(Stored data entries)
(* ===== verification/Kalloc.v ===== *)
(** * The physical page allocator (kalloc.c)

    Frames carry a reference count; the free list is threaded through the first
    word of the free frames themselves.  The specification is an abstract
    allocator: a function [cnt] giving the number of references of every frame
    and the list of free frames, which are exactly the managed frames without
    references. *)

From S2P Require Import Prelude Monad Machine.

Section kalloc.
Context `{KernelImage}.

(** ** The code *)

Definition PA2IDX (pa : Z) : Z := Z.shiftr pa PTXSHIFT.

Definition ref_at (km : kmem_t) (idx : Z) : Z := default 0 (refs km !! idx).
Definition set_ref (idx v : Z) : M mstate unit :=
  modify (fun s => set_kmem (MkKmem (use_lock (kmem s)) (freelist (kmem s))
                                    (<[idx := u16 v]> (refs (kmem s)))) s).
Definition get_ref (idx : Z) : M mstate Z := gets (fun s => ref_at (kmem s) idx).
Definition set_freelist (v : Z) : M mstate unit :=
  modify (fun s => set_kmem (MkKmem (use_lock (kmem s)) v (refs (kmem s))) s).
Definition set_use_lock (b : bool) : M mstate unit :=
  modify (fun s => set_kmem (MkKmem b (freelist (kmem s)) (refs (kmem s))) s).

Definition kmem_lock : M mstate unit :=
  let* b := gets (fun s => use_lock (kmem s)) in
  when b (acquire LKmem).

Definition kmem_unlock : M mstate unit :=
  let* b := gets (fun s => use_lock (kmem s)) in
  when b (release LKmem).

Definition incref (pa : Z) : M mstate unit :=
  if PHYSTOP <=? pa then panic "incref: out of range" else
  kmem_lock ;;;
  let* n := get_ref (PA2IDX pa) in
  if n =? 0 then panic "incref: page is free" else
  set_ref (PA2IDX pa) (n + 1) ;;;
  kmem_unlock.

Definition getref (pa : Z) : M mstate Z :=
  if PHYSTOP <=? pa then panic "getref: out of range" else
  kmem_lock ;;;
  let* n := get_ref (PA2IDX pa) in
  kmem_unlock ;;;
  ret n.

Definition kfree (v : Z) : M mstate unit :=
  if negb (v mod PGSIZE =? 0) || (v <? kernel_end) || (PHYSTOP <=? V2P v)
  then panic "kfree" else
  let idx := PA2IDX (V2P v) in
  kmem_lock ;;;
  let* n := get_ref idx in
  if n =? 0 then panic "kfree: page has no references" else
  set_ref idx (n - 1) ;;;
  let* n' := get_ref idx in
  let last := n' =? 0 in
  kmem_unlock ;;;
  if negb last then ret tt else
  memset_page v 1 ;;;
  kmem_lock ;;;
  let* fl := gets (fun s => freelist (kmem s)) in
  store v fl ;;;
  set_freelist v ;;;
  kmem_unlock.
(* ===== verification/Mp.v ===== *)
(** * Finding the processors (mp.c, acpi.c)

    The firmware leaves tables in memory that list the processors and the interrupt
    controller: the MultiProcessor configuration table, or the ACPI multiple APIC
    description table, which is found through the root table and mapped as it is read. *)

From S2P Require Import Prelude Strings Monad Machine Kalloc Vm.

(** The kernel's view of memory, by virtual address, the machine for the page tables,
    and the variables set: the APIC ids of [cpus], [ncpu], [ioapicid], [lapic], and the
    bytes written to ports. *)
Record disc : Type := MkDisc {
  dm : mstate;
  fw : bmem;
  apicids : list Z;
  ncpu : Z;
  ioapicid : Z;
  lapic : Z;
  ports : list (Z * Z)
}.
Definition set_dm (x : mstate) (s : disc) : disc := MkDisc x (fw s) (apicids s) (ncpu s) (ioapicid s) (lapic s) (ports s).
Definition set_ioapicid (x : Z) (s : disc) : disc := MkDisc (dm s) (fw s) (apicids s) (ncpu s) x (lapic s) (ports s).
Definition set_lapic (x : Z) (s : disc) : disc := MkDisc (dm s) (fw s) (apicids s) (ncpu s) (ioapicid s) x (ports s).
Definition add_cpu (id : Z) (s : disc) : disc :=
  MkDisc (dm s) (fw s) (<[Z.to_nat (ncpu s) := id]> (apicids s)) (ncpu s + 1) (ioapicid s) (lapic s) (ports s).

Definition peek16 (a : Z) (m : bmem) : Z := m a + 2 ^ 8 * m (padd a 1).

(** [memcmp(p, lit, n) == 0] with a literal. *)
Fixpoint sig_at (p : Z) (lit : list Z) (m : bmem) : bool :=
  match lit with
  | [] => true
  | c :: lit => (m p =? c) && sig_at (padd p 1) lit m
  end.

(** ** mp.c *)

Fixpoint sum_loop (n : nat) (addr acc : Z) (m : bmem) : Z :=
  match n with
  | O => acc
  | S n => sum_loop n (padd addr 1) (acc + m addr) m
  end.
Definition sum (addr len : Z) (m : bmem) : Z := u8 (sum_loop (Z.to_nat len) addr 0 m).

(** The address found, or 0. *)
Fixpoint mpsearch1_loop (n : nat) (p e : Z) (m : bmem) : Z :=
  match n with
  | O => 0
  | S n =>
      if negb (p <? e) then 0 else
      if sig_at p [95; 77; 80; 95] m && (sum p 16 m =? 0) then p else
      mpsearch1_loop n (padd p 16) e m
  end.
Definition mpsearch1 (a len : Z) (m : bmem) : Z :=
  let addr := P2V a in
  mpsearch1_loop (S (Z.to_nat (len / 16))) addr (padd addr len) m.

Definition mpsearch (m : bmem) : Z :=
  let bda := P2V 0x400 in
  let p := Z.shiftl (Z.lor (Z.shiftl (m (padd bda 0x0F)) 8) (m (padd bda 0x0E))) 4 in
  let r :=
    if negb (p =? 0) then mpsearch1 p 1024 m
    else
      let p := Z.lor (Z.shiftl (m (padd bda 0x14)) 8) (m (padd bda 0x13)) * 1024 in
      mpsearch1 (u32 (p - 1024)) 1024 m in
  if negb (r =? 0) then r else mpsearch1 0xF0000 0x10000 m.

(** The table and the pointer to it. *)
Definition mpconfig (m : bmem) : option (Z * Z) :=
  let mp := mpsearch m in
  if (mp =? 0) || (peek32 (padd mp 4) m =? 0) then None else
  let conf := P2V (peek32 (padd mp 4) m) in
  if negb (sig_at conf [80; 67; 77; 80] m) then None else
  let version := m (padd conf 6) in
  if negb (version =? 1) && negb (version =? 4) then None else
  if negb (sum conf (peek16 (padd conf 4) m) m =? 0) then None else
  Some (mp, conf).

Abbreviation MPPROC := 0x00.
Abbreviation MPBUS := 0x01.
Abbreviation MPIOAPIC := 0x02.
Abbreviation MPIOINTR := 0x03.
Abbreviation MPLINTR := 0x04.

(** The loop over the entries from [p] to [e]: [ismp] at its end.  An unknown entry is
    not skipped. *)
Fixpoint mpinit_loop (f : nat) (p e : Z) (ismp : bool) : M disc bool :=
  match f with
  | O => nofuel
  | S f =>
      if negb (p <? e) then ret ismp else
      let* m := gets fw in
      let type := m p in
      if type =? MPPROC then
        let* n := gets ncpu in
        when (n <? NCPU) (modify (add_cpu (m (padd p 1)))) ;;;
        mpinit_loop f (padd p 20) e ismp
      else if type =? MPIOAPIC then
        modify (set_ioapicid (m (padd p 1))) ;;;
        mpinit_loop f (padd p 8) e ismp
      else if (type =? MPBUS) || (type =? MPIOINTR) || (type =? MPLINTR) then
        mpinit_loop f (padd p 8) e ismp
      else
        mpinit_loop f p e false
  end.

(** [inb23] is what port 0x23 returns. *)
Definition mpinit (inb23 : Z) : M disc unit :=
  let* m := gets fw in
  match mpconfig m with
  | None => panic "Expect to run on an SMP"
  | Some (mp, conf) =>
      modify (set_lapic (peek32 (padd conf 36) m)) ;;;
      let len := peek16 (padd conf 4) m in
      let* ismp := mpinit_loop (S (Z.to_nat len)) (padd conf 44) (padd conf len) true in
      if negb ismp then panic "Didn't find a suitable machine" else
      when (negb (m (padd mp 12) =? 0))
        (modify (fun s => MkDisc (dm s) (fw s) (apicids s) (ncpu s) (ioapicid s) (lapic s) (ports s ++ [(0x22, 0x70); (0x23, Z.lor inb23 1)])))
  end.

(** ** acpi.c *)

Fixpoint acpi_checksum_loop (n : nat) (addr acc : Z) (m : bmem) : Z :=
  match n with
  | O => acc
  | S n => acpi_checksum_loop n (padd addr 1) (u8 (acc + m addr)) m
  end.
Definition acpi_checksum (addr len : Z) (m : bmem) : Z := acpi_checksum_loop (Z.to_nat len) addr 0 m.

(** The loops of [find_rsdp]; 0 if nothing is found. *)
Fixpoint rsdp_loop (n : nat) (p e : Z) (m : bmem) : Z :=
  match n with
  | O => 0
  | S n =>
      if negb (p <? e) then 0 else
      if sig_at p [82; 83; 68; 32; 80; 84; 82; 32] m && (acpi_checksum p 20 m =? 0) then p else
      rsdp_loop n (padd p 16) e m
  end.
Definition find_rsdp (m : bmem) : Z :=
  let ebda := Z.shiftl (peek16 (P2V 0x40E) m) 4 in
  let r := if negb (ebda =? 0) then rsdp_loop 65 (P2V ebda) (padd (P2V ebda) 1024) m else 0 in
  if negb (r =? 0) then r else rsdp_loop (Z.to_nat 8193) (P2V 0xE0000) (P2V 0x100000) m.

Abbreviation ACPI_MADT_LAPIC := 0.
Abbreviation ACPI_MADT_IOAPIC := 1.

Section acpi.
Context {KI : KernelImage}.

Definition dkmap (pa len : Z) : M disc Z := zoom dm set_dm (kmap_extend pa len).

(** The header of the table at [pa], or 0. *)
Definition map_table (pa : Z) : M disc Z :=
  let* r := dkmap pa 36 in
  if r <? 0 then ret 0 else
  let* m := gets fw in
  let hdr := P2V pa in
  let length := peek32 (padd hdr 4) m in
  if (length <? 36) || (0x10000 <? length) then ret 0 else
  let* r := dkmap pa length in
  if r <? 0 then ret 0 else
  if negb (acpi_checksum hdr length m =? 0) then ret 0 else
  ret hdr.

(** The first of the tables [i] .. [count - 1] with signature APIC, or 0. *)
Fixpoint find_madt (n : nat) (tables i : Z) : M disc Z :=
  match n with
  | O => ret 0
  | S n =>
      let* m := gets fw in
      let* hdr := map_table (peek32 (padd tables (4 * i)) m) in
      if hdr =? 0 then find_madt n tables (i + 1) else
      if sig_at hdr [65; 80; 73; 67] m then ret hdr else find_madt n tables (i + 1)
  end.

(** The entries from [p] to [e]; the result is [found]. *)
Fixpoint madt_loop (f : nat) (p e found : Z) : M disc Z :=
  match f with
  | O => nofuel
  | S f =>
      if negb (padd p 2 <=? e) then ret found else
      let* m := gets fw in
      let len := m (padd p 1) in
      if (len <? 2) || (e <? padd p len) then ret found else
      let type := m p in
      let* found := (if type =? ACPI_MADT_LAPIC then
          let* n := gets ncpu in
          if negb (Z.land (peek32 (padd p 4) m) 1 =? 0) && (n <? NCPU) then
            modify (add_cpu (m (padd p 3))) ;;;
            ret (found + 1)
          else ret found
        else if type =? ACPI_MADT_IOAPIC then
          modify (set_ioapicid (m (padd p 2))) ;;;
          ret found
        else ret found) in
      madt_loop f (padd p len) e found
  end.

Definition acpiinit : M disc Z :=
  let* m := gets fw in
  let rsdp := find_rsdp m in
  if rsdp =? 0 then ret (-1) else
  let* rsdt := map_table (peek32 (padd rsdp 16) m) in
  if rsdt =? 0 then ret (-1) else
  if negb (sig_at rsdt [82; 83; 68; 84] m) then ret (-1) else
  let count := (peek32 (padd rsdt 4) m - 36) / 4 in
  let* madt := find_madt (Z.to_nat count) (padd rsdt 36) 0 in
  if madt =? 0 then ret (-1) else
  modify (set_lapic (peek32 (padd madt 36) m)) ;;;
  let length := peek32 (padd madt 4) m in
  let* found := madt_loop (S (Z.to_nat length)) (padd madt 44) (padd madt length) 0 in
  if found =? 0 then ret (-1) else ret 0.

End acpi.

ACTIVITY
Working from the records above, write out verbatim only the lines from the line containing "let mp := mpsearch m in" through the line containing "Some (mp, conf).".

SOLUTION
  let mp := mpsearch m in
  if (mp =? 0) || (peek32 (padd mp 4) m =? 0) then None else
  let conf := P2V (peek32 (padd mp 4) m) in
  if negb (sig_at conf [80; 67; 77; 80] m) then None else
  let version := m (padd conf 6) in
  if negb (version =? 1) && negb (version =? 4) then None else
  if negb (sum conf (peek16 (padd conf 4) m) m =? 0) then None else
  Some (mp, conf).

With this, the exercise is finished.